The earlier questions focus more on burning trash to generate electricity and air emissions than they do on disposal of ash.

While support for waste-to-energy topped 80 percent in three questions, support fell below 60 percent once the idea of Cortland taking the ash was introduced.

“There’s been a lot of misinformation about ash,” said Regan of Covanta. “People opposed to things tend to be vocal in nature. That may or may not be a result of misinformation.”

Better the emissions, the worse the ash

The poll was revealed to lawmakers in party caucuses — non-public planning sessions — just before the Legislature meeting at which the ash-for-cover deal was to be approved.

The questions undercut the data, said toxicologist Alison King of Solon, an ash opponent at one of the caucuses. “Who paid for this? Who developed the questions?” King asked. “This is a very nonpublic manner for a legislature to proceed.”

She said the poll results were better off sent to the Solid Waste Committee, which Sudbrink chairs, where they could be vetted in public.

A number of the questions were skewed or inaccurate, King said.
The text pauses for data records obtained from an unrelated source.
(** C6, as the code has it.  For an incomplete migration [n]:
    if its iteration finds it applicable (the upper bound is a version, the
    application version is not above it and lies in the window, both ends
    included) and every incomplete migration that sorts before [n] gets
    through its own iteration without an exception, then [n] is
    pending-applicable and after the call the table holds a fresh NotStarted
    row for [n] exactly when it held none, and otherwise the rows it had,
    whether the call completes or raises for a later migration;
    if the application version is below the window (not above the upper
    bound and not in the window), then no row is created for [n], no fatal
    error is raised for [n] and, with bounds the version library accepts,
    the iteration for [n] skips it without raising anything. *)
Theorem applicable_gets_record_below_is_ignored
    (M : manager) (db : store) (n : string) (m : SpecialMigrationDefinition) :
  ALL_SPECIAL_MIGRATIONS M !! n = Some m →
  n ∈ unapplied_migrations M db →
  (code_applicable M n = true →
   (∀ x, x ∈ unapplied_migrations M db → String.ltb x n = true →
         iteration_completes M db x) →
   n ∈ pending_applicable M db ∧
   record_ensured db (fst (init_special_migrations M db)) n) ∧
  (window_exceeded (POSTHOG_VERSION M) m = false →
   in_window (POSTHOG_VERSION M) m = false →
   List.filter (has_name n) (fst (init_special_migrations M db))
     = List.filter (has_name n) db ∧
   (snd (init_special_migrations M db)
      ≠ Raise (ImproperlyConfigured (error_message n (VERSION M)))) ∧
   (bounds_accepted M n → gate_verdict M n = Skip)).
Proof.
  intros Hm Hn.
  pose proof (sorted_NoDup (unapplied_migrations M db)) as Hnd.
  pose proof (sorted_StronglySorted (unapplied_migrations M db)) as Hs.
  destruct (init_special_migrations M db) as [db' out] eqn:Hrun. simpl.
  pose proof Hrun as Hloop. unfold init_special_migrations in Hloop.
  destruct (gate_loop_run _ _ _ _ _ Hnd Hloop)
    as (done & rest & Hl & Hdb' & Hdone & Hout).
  assert (Hnd' : NoDup done).
  { rewrite Hl in Hnd. by apply NoDup_app in Hnd as [? _]. }
  split.
  - intros Happ Hbefore.
    assert (Hv : gate_verdict M n = Applicable).
    { unfold code_applicable in Happ. by destruct (gate_verdict M n). }
    assert (Hpend : n ∈ pending_applicable M db).
    { unfold pending_applicable. apply list_elem_of_In, List.filter_In.
      split; [by apply list_elem_of_In, sorted_elem_of|].
      by apply gate_verdict_window. }
    split; [done|].
    pose proof Hn as Hn'. apply sorted_elem_of in Hn'. rewrite Hl in Hn'.
    unfold record_ensured.
    apply elem_of_app in Hn' as [Hdn|Hrest].
    + rewrite Hdb', List.filter_app.
      assert (Hc : creates M db n = lacks_record db n).
      { unfold creates. by rewrite Happ. }
      destruct (lacks_record db n) eqn:Hlack.
      * apply lacks_record_true, filter_has_name_nil in Hlack. rewrite Hlack.
        simpl. apply filter_has_name_new_in; [by apply created_NoDup|].
        apply list_elem_of_In, List.filter_In.
        split; [by apply list_elem_of_In|done].
      * rewrite filter_has_name_new; [by rewrite app_nil_r|].
        intros Hcr. apply list_elem_of_In, List.filter_In in Hcr as [_ Hcr].
        congruence.
    + destruct out as [v|e];
        [destruct Hout as [_ ->]; by apply elem_of_nil in Hrest|].
      destruct Hout as (n0 & rest' & -> & Hbody).
      assert (Hsame : List.filter (has_name n0) db' = List.filter (has_name n0) db).
      { rewrite Hdb'. apply filter_has_name_created. intros Hin.
        rewrite Hl in Hnd. apply NoDup_app in Hnd as (_ & Hdisj & _).
        apply (Hdisj n0 Hin). by left. }
      destruct (decide (n0 = n)) as [->|Hne].
      * (* the iteration for [n] itself raised: several rows of that name *)
        rewrite gate_body_verdict, Hv in Hbody.
        destruct (get_or_create db' n) as [[[? ?] ?]|e'] eqn:Hget; [done|].
        apply get_or_create_raise in Hget as [_ Hmany].
        rewrite Hsame.
        assert (lacks_record db n = false) as ->; [|done].
        apply not_true_is_false. intros Hlack.
        apply lacks_record_true, filter_has_name_nil in Hlack.
        apply Hmany. unfold single_record. rewrite Hsame, Hlack. simpl. lia.
      * exfalso.
        assert (Hn0 : n0 ∈ unapplied_migrations M db).
        { apply sorted_elem_of. rewrite Hl. apply elem_of_app. right. by left. }
        assert (Hlt : String.ltb n0 n = true).
        { apply string_le_ne_ltb; [|done]. rewrite Hl in Hs.
          by eapply StronglySorted_after. }
        rewrite gate_body_verdict in Hbody.
        destruct (Hbefore n0 Hn0 Hlt) as [Hv0|[Hv0 Hsingle]];
          rewrite Hv0 in Hbody; [done|].
        assert (Hs' : single_record db' n0).
        { unfold single_record. by rewrite Hsame. }
        by destruct (get_or_create_single db' n0 Hs') as [[[? ?] ?] Hget];
          rewrite Hget in Hbody.
  - intros Hnex Hnin.
    assert (Hnapp : code_applicable M n = false).
    { apply not_true_is_false. intros Happ.
      assert (Hv : gate_verdict M n = Applicable).
      { unfold code_applicable in Happ. by destruct (gate_verdict M n). }
      apply gate_verdict_window in Hv. unfold window_of in Hv.
      rewrite Hm in Hv. congruence. }
    split; [|split].
    + rewrite Hdb', List.filter_app, filter_has_name_new; [by rewrite app_nil_r|].
      intros Hcr. apply list_elem_of_In, List.filter_In in Hcr as [_ Hcr].
      unfold creates in Hcr. by rewrite Hnapp in Hcr.
    + intros ->.
      destruct (gate_loop_fatal _ _ _ _ Hrun)
        as (? & n' & ? & m' & _ & _ & _ & Hmsg & Hm' & Hex').
      apply error_message_inj in Hmsg as <-. congruence.
    + unfold bounds_accepted, gate_verdict, window_exceeded, in_window in *.
      rewrite Hm.
      destruct (Version_parse (posthog_max_version m)) as [hi|]; [|done].
      rewrite Hnex. intros [?|[spec Hspec]]; [done|].
      rewrite Hspec in Hnin |- *. by rewrite Hnin.
Qed.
In particular, opponents of ash-for-trash have not claimed the ash would increase cancer rates, as the poll suggests.

No specific data prove or disprove a connection between ash and cancer, she said. “There are known toxins. We don’t know what the health risks really are. It needs study.”

And while the poll suggests air emissions are well-regulated and relatively clean, “the better they control the emissions, the more toxic the ash is,” King said.

Eroding public trust

Not that any of those concerns necessarily swayed lawmakers. Legislator Sandy Price (D-Harford, Virgil) said Tuesday she would have voted against ash-for-cover, anyhow, based solely on the wording of the proposed agreement.

“I asked who commissioned it. I didn’t get an answer,” Price said. More important to her was a phrase that would suggest a later ash-for-trash deal was predicated on the ash-for-cover plan, and a clause that identified the ash as municipal solid waste instead of alternative daily cover or a beneficial use determinant.

“Those two things were bothersome to me,” Price said.

In retrospect, Sudbrink said, they are bothersome. “That’s a terrible oversight; I should have caught it,” he said. “I don’t know why it was worded as solid waste.”

Either way, the wording and the poll point to a lack of transparency, King said. “This is the kind of shenanigan that erodes public trust.”